Seandainya seorang kadi atau hakim mengawinkan seorang wanita sebelum jelas ketetapan dirinya sebagai wakil, melainkan hanya berdasarkan berita dari seorang yang adil, nikah dapat berlangsung dan sah. Akan tetapi, perbuatannya itu tidak diperbolehkan (haram), mengingat akad yang dilakukannya itu menurut lahiriah dinilai rusak.
Andaikata ada seorang wanita menyampaikan berita kepada wali mengenai izin (kesediaan) dari wanita yang ada dalam perwaliannya untuk dikawinkan melalui wakilnya, kemudian si wali mempercayainya dan mewakilakn kepada seorang kadi, maka perwakilan dan nikah tersebut sah hukumnya.
Wanita mengizinkan walinya untuk mengawinkan dirinya
Seandainya seorang wanita mengatakan kepada walinya, “Aku izinkan engkau untuk mengawinkan diriku dengn lelaki yang bersedia kawin denganku sekarang, dan bersedia pula untuk kawin selanjutnya setelah aku diceraikan dan masa iddahku habis,” maka sah lah perkawinan keduanya setelah adanya izin tersebut.

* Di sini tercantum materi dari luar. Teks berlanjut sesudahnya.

(* ===== verification/DroneClient.v ===== *)
(** * drone_client.py: an exchange with the drone's API

    [DroneClient] on what [urlopen] and the read of the body answer.  Bytes are
    strings of code points below 256; [decode] is [json.loads]'s decoding of
    bytes, which ASCII text survives. *)
From Stdlib Require Import ZArith Lia Bool Ascii String.
From stdpp Require Import base tactics list strings.
From S2P Require Import Prelude PyStr Json Cards Schema StatsClient JsonText Beamforming.
Open Scope Z_scope.

(** The read of a body: its bytes, an [OSError] (a timeout among them), or an
    [HTTPException] (a body cut short). *)
Inductive read_ans := Body (raw : string) | ReadFails (errno : Z) | ReadCut.

(** [urlopen]: a response; an [HTTPError], which is one too; a [URLError] or
    [OSError]; or an [HTTPException] (no HTTP). *)
Inductive open_ans := Answered (code : Z) (b : read_ans) | ErrorStatus (code : Z) (b : read_ans) | Unreached | NoHttp.

Record wire_request := mkWire { wr_method : string; wr_url : string; wr_data : option string; wr_json : bool }.

Section Client.
Context {F : Type} {PF : PyFloat F} (frepr : F -> string) (decode : string -> option string).

Definition client_endpoint (endpoint : string) : string := rstrip_if (fun c => code c =? 47) endpoint.

Definition request_for (endpoint method path : string) (body : option (json F)) : wire_request :=
  let data := dumps frepr <$> body in
  mkWire method (client_endpoint endpoint +:+ path) data (is_some data).

(** The read of a response is inside the [try], that of an error's body is in
    the handler. *)
Definition _request (a : open_ans) : res (Z * string) :=
  match a with
  | Answered code (Body raw) => Ok (code, raw)
  | Answered _ (ReadFails _) => Err DroneUnreachable
  | ErrorStatus code (Body raw) => Ok (code, raw)
  | ErrorStatus _ (ReadFails n) => Err (OSError n)
  | Unreached => Err DroneUnreachable
  | Answered _ ReadCut | ErrorStatus _ ReadCut | NoHttp => Err HTTPException
  end.

(** [json.loads(raw or b"{}")]. *)
Definition body_json (raw : string) : res (json F) :=
  match decode (if String.eqb raw "" then "{}" else raw) with
  | Some t => match loads t with Some v => Ok v | None => Err (ValueError "JSONDecodeError") end
  | None => Err (ValueError "UnicodeDecodeError")
  end.

(** The exchange as its callers see it. *)
Definition exchange (a : open_ans) : http F := let* cr := _request a in Ok (cr.1, body_json cr.2).

Definition get_status (a : open_ans) : res (json F) := _ok_json (exchange a).
Definition client_healthz (a : open_ans) : res bool := healthz (exchange a).

(** The calls that change something at the drone, on the server [drone] behind
    the endpoint. *)
Definition call_drone (drone : wire_request -> open_ans) (endpoint method path : string) (body : option (json F)) : res (json F) :=
  _ok_json (exchange (drone (request_for endpoint method path body))).
Definition get_config (drone : wire_request -> open_ans) (endpoint : string) : res (json F) := call_drone drone endpoint "GET" "/config" None.
Definition patch_config (drone : wire_request -> open_ans) (endpoint : string) (sparse : json F) : res (json F) :=
  call_drone drone endpoint "PATCH" "/config" (Some sparse).
Definition apply (drone : wire_request -> open_ans) (endpoint : string) : res (json F) := call_drone drone endpoint "POST" "/apply" None.

(** The message of a [DroneRejected]: the body's, or one of its own. *)
Definition rejected_message (code : Z) (body : json F) : json F :=
  let m := match body with JDict d => get_ "message" d | _ => JNull end in
  if truthy m then m else JStr ("drone rejected (" +:+ str_int code +:+ ")").

(* ------------------------------------------------------------------ *)
(** ** What a call tells *)

(** The outcomes of a call, by what happened on the wire: the parsed body of a
    status below 400; a rejection exactly for a 4xx that could be read;
    unreachable for no connection, a body that broke off in a timeout and a
    5xx; and otherwise an exception of neither class. *)
Inductive outcome : open_ans -> res (json F) -> Prop :=
| out_answer code raw v a : a = Answered code (Body raw) \/ a = ErrorStatus code (Body raw) -> code < 400 -> body_json raw = Ok v -> outcome a (Ok v)
| out_garbled code raw e a : a = Answered code (Body raw) \/ a = ErrorStatus code (Body raw) -> code < 400 -> body_json raw = Err e -> outcome a (Err e)
| out_rejected code raw a : a = Answered code (Body raw) \/ a = ErrorStatus code (Body raw) -> 400 <= code < 500 -> outcome a (Err (DroneRejected code))
| out_broken code raw a : a = Answered code (Body raw) \/ a = ErrorStatus code (Body raw) -> 500 <= code -> outcome a (Err DroneUnreachable)
| out_unreached : outcome Unreached (Err DroneUnreachable)
| out_timeout code n : outcome (Answered code (ReadFails n)) (Err DroneUnreachable)
| out_error_timeout code n : outcome (ErrorStatus code (ReadFails n)) (Err (OSError n))
| out_cut a : a = NoHttp \/ (exists code, a = Answered code ReadCut \/ a = ErrorStatus code ReadCut) -> outcome a (Err HTTPException).

Lemma status_outcome a : outcome a (get_status a).
Proof.
  assert (Hb : forall code raw a, a = Answered code (Body raw) \/ a = ErrorStatus code (Body raw) -> outcome a (_ok_json (Ok (code, body_json raw)))).
  { intros code raw b Hb. unfold _ok_json. cbn. destruct (Z.leb_spec 400 code), (Z.ltb_spec code 500); cbn [andb]; try lia.
    - by eapply out_rejected.
    - destruct (Z.geb_spec code 500); [|lia]. by eapply out_broken.
    - destruct (Z.geb_spec code 500); [lia|]. destruct (body_json raw) eqn:E; [by eapply out_answer|by eapply out_garbled]. }
  destruct a as [code []|code []| |]; cbn; first [apply Hb; by auto|apply out_cut; by eauto|constructor].
Qed.

(** A timeout while the body of an error answer is read is reported as an
    [OSError], not as an unreachable drone. *)
Lemma error_body_timeout code n : client_healthz (ErrorStatus code (ReadFails n)) = Err (OSError n).
Proof. done. Qed.
End Client.

(* ------------------------------------------------------------------ *)
(** ** What the drone reads *)

Section Sent.
Context {F : Type} {PF : PyFloat F} (frepr : F -> string) (fok : F -> bool) {FR : FloatRepr frepr fok}.

(** A body is sent as ASCII text marked as JSON, and its text is the body. *)
Lemma sent_body_read endpoint method path (v : json F) :
  plain fok v = true ->
  exists t, request_for frepr endpoint method path (Some v) = mkWire method (client_endpoint endpoint +:+ path) (Some t) true /\
            all_chars printable t = true /\ loads t = Some v.
Proof.
  intros Hp. exists (dumps frepr v). split; [done|]. split; [by apply (dumps_printable frepr fok)|].
  assert (H := loads_dumps frepr fok v "" Hp eq_refl). by rewrite sapp_nil_r in H.
Qed.

(** A patch reaches the drone as the object it is, and its answer comes back as
    the value the drone's text spells. *)
Lemma patch_roundtrip decode drone endpoint (v reply : json F) code :
  plain fok v = true -> plain fok reply = true -> 200 <= code < 400 -> (forall t, all_chars printable t = true -> decode t = Some t) ->
  (forall q t, wr_url q = client_endpoint endpoint +:+ "/config" -> wr_method q = "PATCH" -> wr_data q = Some t -> loads t = Some v ->
     drone q = Answered code (Body (dumps frepr reply))) ->
  patch_config frepr decode drone endpoint v = Ok reply.
Proof.
  intros Hv Hr Hc Hd Hs. destruct (sent_body_read endpoint "PATCH" "/config" v Hv) as (t & Eq & _ & Ht).
  unfold patch_config, call_drone. rewrite Eq. rewrite (Hs _ t) by done. unfold exchange, _ok_json, body_json. cbn [_request rbind fst snd].
  rewrite (proj2 (Z.leb_gt 400 code)) by lia. cbn [andb]. destruct (Z.geb_spec code 500); [lia|].
  assert (Hst := dumps_starts frepr fok reply "" Hr). rewrite sapp_nil_r in Hst.
  destruct (String.eqb_spec (dumps frepr reply) "") as [E|_]; [by rewrite E in Hst|]. rewrite Hd by (by apply (dumps_printable frepr fok)).
  assert (Hl := loads_dumps frepr fok reply "" Hr eq_refl). rewrite sapp_nil_r in Hl. by rewrite Hl.
Qed.
End Sent.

Wali mewakilkan kewaliannya kepada orang lain
Seandainya seorang wali dalam kasus seperti ini mewakilakan kepada lelaki lain, maka sah pula perkawinan yang keduanya. Dikatakan demikian karena sekalipun si wali belum memiliki hak mengawinkan kedua kalinya di saat perizinan diberikan, tetapi perkawinan yang kedua itu mengikut kepada apa yang telah dia miliki di saat perizinan diberikan. Demikian pendapat yang difatwakan oleh Ath-Thayyib An-Nasyiri.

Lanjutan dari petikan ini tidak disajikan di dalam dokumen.